- Task item -
Provide again, from the entries below, every line from the one containing "Definition strncaseeq (a" through the one containing "strcaseeq (take n a) (take n b).", exactly as written, and no other line.

- The data -
==*==

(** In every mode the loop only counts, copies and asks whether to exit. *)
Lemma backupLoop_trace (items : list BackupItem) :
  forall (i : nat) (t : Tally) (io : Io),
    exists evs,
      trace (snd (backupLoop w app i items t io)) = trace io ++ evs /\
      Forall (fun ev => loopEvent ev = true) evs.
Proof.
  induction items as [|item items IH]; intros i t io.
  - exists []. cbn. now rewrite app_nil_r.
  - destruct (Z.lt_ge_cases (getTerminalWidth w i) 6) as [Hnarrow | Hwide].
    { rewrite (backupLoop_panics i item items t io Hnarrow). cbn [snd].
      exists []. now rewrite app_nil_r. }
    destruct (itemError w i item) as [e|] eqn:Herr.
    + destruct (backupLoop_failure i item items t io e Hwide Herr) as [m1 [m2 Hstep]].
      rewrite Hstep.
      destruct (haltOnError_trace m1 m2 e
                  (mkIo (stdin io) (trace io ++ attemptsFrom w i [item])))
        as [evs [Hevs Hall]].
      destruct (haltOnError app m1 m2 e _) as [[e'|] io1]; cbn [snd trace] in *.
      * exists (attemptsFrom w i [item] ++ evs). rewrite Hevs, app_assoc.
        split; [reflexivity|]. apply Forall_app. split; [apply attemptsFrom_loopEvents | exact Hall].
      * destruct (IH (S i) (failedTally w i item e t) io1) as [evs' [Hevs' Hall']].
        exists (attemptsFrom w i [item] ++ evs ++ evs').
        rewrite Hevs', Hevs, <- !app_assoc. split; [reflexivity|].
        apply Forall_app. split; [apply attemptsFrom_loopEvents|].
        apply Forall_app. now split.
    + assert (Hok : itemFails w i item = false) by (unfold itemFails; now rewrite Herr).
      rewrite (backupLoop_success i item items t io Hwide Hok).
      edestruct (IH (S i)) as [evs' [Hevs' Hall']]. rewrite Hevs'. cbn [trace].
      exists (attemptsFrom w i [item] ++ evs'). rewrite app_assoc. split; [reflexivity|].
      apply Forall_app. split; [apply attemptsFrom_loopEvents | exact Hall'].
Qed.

==*==

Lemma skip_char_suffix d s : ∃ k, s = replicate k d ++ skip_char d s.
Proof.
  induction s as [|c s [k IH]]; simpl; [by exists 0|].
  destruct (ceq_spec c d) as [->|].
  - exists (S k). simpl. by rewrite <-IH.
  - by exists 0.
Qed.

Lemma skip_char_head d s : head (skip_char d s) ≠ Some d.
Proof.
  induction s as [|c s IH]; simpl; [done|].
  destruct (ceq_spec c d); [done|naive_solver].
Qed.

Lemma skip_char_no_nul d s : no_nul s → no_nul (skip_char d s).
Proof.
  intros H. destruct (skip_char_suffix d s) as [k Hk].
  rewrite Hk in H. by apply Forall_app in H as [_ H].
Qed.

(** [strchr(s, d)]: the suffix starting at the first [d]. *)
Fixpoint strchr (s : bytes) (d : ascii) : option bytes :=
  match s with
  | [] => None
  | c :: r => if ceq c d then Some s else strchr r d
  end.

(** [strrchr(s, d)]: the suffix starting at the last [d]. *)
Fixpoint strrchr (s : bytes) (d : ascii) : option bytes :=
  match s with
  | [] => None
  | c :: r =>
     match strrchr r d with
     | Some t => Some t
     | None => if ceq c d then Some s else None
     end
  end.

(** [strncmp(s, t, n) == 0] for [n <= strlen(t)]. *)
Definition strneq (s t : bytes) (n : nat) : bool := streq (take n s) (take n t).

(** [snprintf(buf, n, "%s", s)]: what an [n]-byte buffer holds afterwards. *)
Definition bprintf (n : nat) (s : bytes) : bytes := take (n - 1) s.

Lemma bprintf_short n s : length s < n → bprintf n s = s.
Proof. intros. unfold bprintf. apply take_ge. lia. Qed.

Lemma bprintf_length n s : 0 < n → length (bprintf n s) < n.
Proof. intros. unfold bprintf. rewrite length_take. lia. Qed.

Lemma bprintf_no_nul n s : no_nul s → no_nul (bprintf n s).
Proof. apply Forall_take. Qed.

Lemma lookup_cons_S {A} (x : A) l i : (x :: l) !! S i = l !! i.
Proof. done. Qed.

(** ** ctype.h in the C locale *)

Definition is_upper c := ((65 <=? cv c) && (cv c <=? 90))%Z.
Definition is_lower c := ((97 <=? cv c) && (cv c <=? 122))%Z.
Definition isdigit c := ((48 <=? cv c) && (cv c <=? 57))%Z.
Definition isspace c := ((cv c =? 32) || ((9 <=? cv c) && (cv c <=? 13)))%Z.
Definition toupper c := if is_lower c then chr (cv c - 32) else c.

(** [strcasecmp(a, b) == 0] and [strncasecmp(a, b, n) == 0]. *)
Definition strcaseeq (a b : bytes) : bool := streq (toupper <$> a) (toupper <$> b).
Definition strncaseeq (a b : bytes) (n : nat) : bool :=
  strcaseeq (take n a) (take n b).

==*==

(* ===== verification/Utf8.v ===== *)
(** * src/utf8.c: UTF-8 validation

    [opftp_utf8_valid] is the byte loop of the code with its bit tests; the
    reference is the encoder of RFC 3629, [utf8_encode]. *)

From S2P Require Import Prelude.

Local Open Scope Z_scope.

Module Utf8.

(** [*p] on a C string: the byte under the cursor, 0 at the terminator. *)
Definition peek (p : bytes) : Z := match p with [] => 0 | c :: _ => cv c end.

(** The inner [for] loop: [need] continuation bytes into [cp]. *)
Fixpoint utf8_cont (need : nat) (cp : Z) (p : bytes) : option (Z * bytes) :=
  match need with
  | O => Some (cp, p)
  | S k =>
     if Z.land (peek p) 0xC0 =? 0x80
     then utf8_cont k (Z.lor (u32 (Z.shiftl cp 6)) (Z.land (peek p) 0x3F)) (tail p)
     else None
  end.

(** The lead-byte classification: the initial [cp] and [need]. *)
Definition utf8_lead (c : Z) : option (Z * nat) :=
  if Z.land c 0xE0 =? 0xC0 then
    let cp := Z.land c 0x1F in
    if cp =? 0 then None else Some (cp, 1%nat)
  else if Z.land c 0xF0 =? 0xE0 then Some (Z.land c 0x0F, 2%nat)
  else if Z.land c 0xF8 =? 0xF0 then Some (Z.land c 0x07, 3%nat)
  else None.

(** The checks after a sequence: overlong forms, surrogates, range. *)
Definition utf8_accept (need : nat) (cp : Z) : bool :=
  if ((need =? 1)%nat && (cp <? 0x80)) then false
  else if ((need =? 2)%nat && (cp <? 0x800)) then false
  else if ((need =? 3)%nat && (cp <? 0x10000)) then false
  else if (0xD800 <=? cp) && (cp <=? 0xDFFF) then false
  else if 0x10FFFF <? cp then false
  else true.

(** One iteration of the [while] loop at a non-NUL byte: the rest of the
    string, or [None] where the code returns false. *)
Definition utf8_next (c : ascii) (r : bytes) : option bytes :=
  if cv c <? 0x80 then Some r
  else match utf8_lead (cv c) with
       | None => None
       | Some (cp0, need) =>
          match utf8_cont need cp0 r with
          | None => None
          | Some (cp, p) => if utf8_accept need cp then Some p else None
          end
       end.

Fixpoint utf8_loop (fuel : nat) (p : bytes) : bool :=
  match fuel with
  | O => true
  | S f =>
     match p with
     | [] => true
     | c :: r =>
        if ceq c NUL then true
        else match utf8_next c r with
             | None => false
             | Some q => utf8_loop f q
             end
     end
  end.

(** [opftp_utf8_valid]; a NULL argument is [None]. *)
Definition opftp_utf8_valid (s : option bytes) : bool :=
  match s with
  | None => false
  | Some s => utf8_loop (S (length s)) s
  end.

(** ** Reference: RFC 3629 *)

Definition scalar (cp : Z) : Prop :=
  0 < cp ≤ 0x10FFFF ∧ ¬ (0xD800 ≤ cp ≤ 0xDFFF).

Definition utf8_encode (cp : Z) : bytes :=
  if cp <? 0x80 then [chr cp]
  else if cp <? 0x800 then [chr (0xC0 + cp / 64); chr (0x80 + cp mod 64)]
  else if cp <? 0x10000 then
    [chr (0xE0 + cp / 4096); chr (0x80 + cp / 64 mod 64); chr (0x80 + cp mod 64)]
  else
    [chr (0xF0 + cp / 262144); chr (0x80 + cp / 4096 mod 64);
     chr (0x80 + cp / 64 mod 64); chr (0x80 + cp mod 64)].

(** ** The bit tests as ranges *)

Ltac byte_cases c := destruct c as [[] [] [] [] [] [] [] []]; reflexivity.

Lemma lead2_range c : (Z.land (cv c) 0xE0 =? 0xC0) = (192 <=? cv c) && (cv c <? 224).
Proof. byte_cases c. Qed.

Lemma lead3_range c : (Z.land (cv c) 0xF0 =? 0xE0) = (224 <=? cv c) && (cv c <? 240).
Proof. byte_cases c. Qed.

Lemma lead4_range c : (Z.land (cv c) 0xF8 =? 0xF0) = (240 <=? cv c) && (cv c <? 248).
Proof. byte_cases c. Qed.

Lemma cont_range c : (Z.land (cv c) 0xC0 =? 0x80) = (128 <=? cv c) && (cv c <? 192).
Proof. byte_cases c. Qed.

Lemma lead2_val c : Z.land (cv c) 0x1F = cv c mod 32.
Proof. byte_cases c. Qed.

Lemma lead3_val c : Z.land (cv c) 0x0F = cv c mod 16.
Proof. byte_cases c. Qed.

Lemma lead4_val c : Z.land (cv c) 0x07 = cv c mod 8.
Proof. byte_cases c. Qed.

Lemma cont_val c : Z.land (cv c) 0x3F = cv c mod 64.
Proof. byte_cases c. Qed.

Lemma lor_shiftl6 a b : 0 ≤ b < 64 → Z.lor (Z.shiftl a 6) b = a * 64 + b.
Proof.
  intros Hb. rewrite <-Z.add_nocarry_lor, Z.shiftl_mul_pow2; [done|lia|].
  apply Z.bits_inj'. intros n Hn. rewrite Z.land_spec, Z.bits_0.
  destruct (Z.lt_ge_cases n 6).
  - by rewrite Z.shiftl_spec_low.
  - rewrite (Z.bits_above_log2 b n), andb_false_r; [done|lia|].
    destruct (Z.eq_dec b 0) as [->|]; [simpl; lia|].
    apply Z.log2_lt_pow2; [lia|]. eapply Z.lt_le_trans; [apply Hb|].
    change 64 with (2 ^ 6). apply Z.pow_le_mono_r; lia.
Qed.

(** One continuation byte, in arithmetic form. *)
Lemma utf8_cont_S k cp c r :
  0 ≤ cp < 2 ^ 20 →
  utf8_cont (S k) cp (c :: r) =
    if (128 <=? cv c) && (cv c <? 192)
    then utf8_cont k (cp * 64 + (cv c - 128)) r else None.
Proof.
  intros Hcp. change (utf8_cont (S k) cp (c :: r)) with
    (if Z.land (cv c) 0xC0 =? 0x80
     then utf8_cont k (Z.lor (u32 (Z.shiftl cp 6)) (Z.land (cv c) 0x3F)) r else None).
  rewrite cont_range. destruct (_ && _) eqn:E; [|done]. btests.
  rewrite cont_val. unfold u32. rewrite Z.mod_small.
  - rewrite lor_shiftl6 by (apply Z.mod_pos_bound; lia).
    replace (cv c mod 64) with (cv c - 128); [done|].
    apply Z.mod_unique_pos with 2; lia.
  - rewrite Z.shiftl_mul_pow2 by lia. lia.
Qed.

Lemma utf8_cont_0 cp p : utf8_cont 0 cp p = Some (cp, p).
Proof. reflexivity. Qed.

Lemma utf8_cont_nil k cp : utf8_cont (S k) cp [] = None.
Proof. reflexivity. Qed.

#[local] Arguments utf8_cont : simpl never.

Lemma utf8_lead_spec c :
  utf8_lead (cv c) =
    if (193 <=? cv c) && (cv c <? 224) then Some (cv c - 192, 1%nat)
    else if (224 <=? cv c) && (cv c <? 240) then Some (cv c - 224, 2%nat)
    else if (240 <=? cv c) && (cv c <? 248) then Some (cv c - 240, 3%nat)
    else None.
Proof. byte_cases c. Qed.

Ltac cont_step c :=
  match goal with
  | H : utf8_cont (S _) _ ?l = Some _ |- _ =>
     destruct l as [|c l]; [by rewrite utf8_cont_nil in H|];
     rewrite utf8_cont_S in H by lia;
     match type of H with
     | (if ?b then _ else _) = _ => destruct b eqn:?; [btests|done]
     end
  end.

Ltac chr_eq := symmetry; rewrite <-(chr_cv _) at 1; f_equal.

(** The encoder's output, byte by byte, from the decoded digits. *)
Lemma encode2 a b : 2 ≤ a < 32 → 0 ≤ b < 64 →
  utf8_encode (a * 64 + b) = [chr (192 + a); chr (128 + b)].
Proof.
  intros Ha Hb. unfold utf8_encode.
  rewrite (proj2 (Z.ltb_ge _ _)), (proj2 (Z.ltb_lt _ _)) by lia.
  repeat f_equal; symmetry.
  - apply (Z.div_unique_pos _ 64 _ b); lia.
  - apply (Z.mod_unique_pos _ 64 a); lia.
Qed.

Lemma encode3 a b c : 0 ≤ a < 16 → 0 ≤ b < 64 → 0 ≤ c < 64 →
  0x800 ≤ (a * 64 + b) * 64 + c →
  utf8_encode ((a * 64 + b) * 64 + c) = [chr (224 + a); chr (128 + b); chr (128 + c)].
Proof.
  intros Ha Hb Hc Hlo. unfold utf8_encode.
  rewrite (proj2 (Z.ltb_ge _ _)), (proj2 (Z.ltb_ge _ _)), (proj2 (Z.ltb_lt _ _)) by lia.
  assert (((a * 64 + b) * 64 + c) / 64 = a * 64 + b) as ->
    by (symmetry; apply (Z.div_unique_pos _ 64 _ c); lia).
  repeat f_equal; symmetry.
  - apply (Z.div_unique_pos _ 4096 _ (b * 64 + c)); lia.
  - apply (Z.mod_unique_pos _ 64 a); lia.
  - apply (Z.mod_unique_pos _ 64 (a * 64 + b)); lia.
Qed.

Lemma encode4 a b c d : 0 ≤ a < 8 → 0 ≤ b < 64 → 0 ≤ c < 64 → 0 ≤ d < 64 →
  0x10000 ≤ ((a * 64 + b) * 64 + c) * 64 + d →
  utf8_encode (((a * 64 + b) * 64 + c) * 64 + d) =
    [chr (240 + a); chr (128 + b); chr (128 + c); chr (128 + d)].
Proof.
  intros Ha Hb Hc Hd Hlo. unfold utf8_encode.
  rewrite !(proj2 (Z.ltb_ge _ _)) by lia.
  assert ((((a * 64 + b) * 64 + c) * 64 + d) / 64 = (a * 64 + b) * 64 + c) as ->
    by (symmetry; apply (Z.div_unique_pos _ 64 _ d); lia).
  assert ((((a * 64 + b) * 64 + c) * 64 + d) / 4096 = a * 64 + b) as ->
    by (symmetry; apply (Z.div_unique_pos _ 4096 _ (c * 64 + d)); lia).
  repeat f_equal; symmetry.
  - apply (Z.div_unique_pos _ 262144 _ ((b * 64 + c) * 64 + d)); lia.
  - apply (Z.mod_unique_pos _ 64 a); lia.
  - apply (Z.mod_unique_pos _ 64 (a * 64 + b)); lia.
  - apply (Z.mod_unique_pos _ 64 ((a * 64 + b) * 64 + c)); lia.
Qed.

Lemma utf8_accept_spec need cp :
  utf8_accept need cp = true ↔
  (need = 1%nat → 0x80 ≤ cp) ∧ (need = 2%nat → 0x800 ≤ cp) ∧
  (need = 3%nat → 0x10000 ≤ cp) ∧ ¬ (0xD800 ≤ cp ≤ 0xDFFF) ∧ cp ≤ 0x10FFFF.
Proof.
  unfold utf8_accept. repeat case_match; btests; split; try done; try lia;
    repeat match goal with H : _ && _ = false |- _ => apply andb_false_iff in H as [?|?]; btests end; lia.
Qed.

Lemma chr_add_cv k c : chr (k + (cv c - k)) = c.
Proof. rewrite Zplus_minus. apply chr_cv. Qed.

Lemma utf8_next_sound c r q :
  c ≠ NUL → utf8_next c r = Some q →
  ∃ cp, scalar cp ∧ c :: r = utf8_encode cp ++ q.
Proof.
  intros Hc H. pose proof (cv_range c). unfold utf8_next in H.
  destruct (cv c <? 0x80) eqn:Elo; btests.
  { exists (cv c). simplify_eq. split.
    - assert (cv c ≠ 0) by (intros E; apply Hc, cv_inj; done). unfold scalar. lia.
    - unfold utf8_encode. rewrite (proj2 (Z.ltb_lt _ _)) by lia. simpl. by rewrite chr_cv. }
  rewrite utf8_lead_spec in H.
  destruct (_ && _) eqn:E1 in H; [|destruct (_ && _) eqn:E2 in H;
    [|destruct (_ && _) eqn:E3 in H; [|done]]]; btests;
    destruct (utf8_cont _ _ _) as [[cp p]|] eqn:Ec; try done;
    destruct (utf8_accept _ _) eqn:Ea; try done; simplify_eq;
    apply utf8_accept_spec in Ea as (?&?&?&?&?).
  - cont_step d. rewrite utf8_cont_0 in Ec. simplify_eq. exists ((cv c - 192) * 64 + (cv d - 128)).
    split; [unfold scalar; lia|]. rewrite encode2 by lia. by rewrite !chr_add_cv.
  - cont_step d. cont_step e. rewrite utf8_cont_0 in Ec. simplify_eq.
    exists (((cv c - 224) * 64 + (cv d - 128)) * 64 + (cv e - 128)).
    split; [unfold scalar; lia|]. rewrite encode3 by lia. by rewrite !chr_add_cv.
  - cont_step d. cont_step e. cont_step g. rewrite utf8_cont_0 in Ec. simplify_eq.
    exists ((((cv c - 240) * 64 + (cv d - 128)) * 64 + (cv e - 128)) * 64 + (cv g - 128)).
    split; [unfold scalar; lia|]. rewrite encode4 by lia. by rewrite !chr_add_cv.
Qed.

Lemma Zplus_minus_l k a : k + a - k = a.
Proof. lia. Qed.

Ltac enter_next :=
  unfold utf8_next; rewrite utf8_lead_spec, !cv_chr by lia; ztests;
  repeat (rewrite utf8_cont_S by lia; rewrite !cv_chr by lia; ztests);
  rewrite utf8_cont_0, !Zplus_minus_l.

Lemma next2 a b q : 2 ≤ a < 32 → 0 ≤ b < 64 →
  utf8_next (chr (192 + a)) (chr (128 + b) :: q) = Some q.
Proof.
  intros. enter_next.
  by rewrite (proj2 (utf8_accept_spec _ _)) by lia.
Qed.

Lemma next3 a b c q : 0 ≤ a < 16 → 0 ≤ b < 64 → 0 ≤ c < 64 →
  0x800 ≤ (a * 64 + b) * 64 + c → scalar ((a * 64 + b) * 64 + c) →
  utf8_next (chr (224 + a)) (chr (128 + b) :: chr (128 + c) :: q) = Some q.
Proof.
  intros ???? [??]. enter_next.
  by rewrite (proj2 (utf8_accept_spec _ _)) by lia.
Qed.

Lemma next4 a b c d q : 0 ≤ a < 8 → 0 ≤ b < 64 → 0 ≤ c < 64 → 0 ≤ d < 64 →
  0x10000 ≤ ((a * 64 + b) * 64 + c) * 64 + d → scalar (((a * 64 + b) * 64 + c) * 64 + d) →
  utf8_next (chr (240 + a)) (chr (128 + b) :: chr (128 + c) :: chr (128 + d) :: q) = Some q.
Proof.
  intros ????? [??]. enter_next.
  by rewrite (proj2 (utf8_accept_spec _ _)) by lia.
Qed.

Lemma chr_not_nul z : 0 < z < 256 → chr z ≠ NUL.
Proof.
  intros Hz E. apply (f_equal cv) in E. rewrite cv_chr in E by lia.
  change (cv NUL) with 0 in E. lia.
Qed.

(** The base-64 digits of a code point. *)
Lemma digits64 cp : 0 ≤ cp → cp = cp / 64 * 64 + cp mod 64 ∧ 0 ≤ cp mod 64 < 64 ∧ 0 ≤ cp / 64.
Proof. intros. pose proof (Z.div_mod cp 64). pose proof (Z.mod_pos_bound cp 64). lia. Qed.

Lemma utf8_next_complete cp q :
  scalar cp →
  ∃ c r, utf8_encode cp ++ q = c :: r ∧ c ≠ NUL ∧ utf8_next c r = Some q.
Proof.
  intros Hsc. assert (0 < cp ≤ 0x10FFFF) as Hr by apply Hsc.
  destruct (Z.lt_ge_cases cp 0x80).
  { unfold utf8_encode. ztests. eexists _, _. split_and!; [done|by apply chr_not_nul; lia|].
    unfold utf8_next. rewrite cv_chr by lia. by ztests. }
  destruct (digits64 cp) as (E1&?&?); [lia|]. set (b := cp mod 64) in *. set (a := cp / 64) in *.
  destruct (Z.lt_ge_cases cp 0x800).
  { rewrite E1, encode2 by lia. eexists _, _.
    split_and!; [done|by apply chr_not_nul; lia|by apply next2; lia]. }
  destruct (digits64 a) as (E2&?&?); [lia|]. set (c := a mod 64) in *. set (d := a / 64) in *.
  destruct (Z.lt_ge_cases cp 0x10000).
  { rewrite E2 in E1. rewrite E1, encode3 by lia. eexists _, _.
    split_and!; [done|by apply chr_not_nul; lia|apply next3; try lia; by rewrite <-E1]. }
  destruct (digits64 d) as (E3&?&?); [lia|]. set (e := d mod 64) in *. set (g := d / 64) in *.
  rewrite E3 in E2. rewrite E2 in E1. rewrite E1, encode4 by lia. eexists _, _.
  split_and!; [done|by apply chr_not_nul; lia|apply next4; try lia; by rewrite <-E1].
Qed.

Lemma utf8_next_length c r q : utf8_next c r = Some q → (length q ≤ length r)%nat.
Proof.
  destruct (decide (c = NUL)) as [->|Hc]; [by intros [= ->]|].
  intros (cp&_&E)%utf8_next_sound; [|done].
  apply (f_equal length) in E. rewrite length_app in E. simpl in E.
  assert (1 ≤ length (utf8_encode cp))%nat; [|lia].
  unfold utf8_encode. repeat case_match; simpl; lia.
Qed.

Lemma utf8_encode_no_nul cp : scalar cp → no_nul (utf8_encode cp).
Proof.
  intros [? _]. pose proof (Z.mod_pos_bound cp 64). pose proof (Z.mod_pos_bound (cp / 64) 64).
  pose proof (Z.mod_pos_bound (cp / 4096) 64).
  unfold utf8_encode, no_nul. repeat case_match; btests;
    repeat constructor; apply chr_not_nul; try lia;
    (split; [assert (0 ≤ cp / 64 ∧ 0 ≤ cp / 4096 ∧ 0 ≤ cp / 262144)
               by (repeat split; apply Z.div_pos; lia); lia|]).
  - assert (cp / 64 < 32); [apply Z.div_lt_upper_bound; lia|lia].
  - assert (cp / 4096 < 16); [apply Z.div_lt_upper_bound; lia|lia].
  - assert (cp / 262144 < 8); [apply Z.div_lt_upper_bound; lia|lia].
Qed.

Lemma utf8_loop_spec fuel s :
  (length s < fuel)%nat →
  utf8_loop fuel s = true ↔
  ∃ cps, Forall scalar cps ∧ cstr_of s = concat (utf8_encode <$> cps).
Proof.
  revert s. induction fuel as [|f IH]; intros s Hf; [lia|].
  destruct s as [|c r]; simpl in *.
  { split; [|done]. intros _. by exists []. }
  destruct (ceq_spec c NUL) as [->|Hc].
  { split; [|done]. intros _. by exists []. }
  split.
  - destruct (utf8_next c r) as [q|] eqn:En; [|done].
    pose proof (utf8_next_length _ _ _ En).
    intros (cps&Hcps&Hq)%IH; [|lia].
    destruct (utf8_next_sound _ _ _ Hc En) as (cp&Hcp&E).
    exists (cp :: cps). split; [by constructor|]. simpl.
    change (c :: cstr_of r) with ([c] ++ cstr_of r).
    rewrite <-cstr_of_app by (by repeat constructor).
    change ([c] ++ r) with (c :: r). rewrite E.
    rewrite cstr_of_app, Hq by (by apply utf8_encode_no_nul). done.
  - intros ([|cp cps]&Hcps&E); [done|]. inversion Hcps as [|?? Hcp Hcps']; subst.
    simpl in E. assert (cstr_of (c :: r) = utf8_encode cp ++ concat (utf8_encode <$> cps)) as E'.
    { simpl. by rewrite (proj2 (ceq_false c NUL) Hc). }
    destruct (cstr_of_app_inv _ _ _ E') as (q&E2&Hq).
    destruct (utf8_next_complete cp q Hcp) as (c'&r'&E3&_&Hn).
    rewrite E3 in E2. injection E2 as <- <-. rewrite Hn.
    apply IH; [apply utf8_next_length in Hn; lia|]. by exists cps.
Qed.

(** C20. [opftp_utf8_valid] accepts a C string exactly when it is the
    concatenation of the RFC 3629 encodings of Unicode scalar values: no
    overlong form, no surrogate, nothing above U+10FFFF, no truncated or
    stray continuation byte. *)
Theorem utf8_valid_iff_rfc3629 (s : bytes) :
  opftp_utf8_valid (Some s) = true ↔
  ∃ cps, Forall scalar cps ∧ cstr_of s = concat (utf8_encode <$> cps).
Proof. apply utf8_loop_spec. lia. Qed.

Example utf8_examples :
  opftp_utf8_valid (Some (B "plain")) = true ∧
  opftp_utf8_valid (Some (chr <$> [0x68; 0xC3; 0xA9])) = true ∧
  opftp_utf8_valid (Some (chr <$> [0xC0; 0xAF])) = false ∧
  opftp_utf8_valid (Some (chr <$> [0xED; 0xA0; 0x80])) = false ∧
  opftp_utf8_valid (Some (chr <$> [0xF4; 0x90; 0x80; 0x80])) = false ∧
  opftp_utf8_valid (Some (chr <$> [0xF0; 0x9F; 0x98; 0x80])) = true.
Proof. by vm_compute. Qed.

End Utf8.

==*==

- Output below -
Definition strncaseeq (a b : bytes) (n : nat) : bool :=
  strcaseeq (take n a) (take n b).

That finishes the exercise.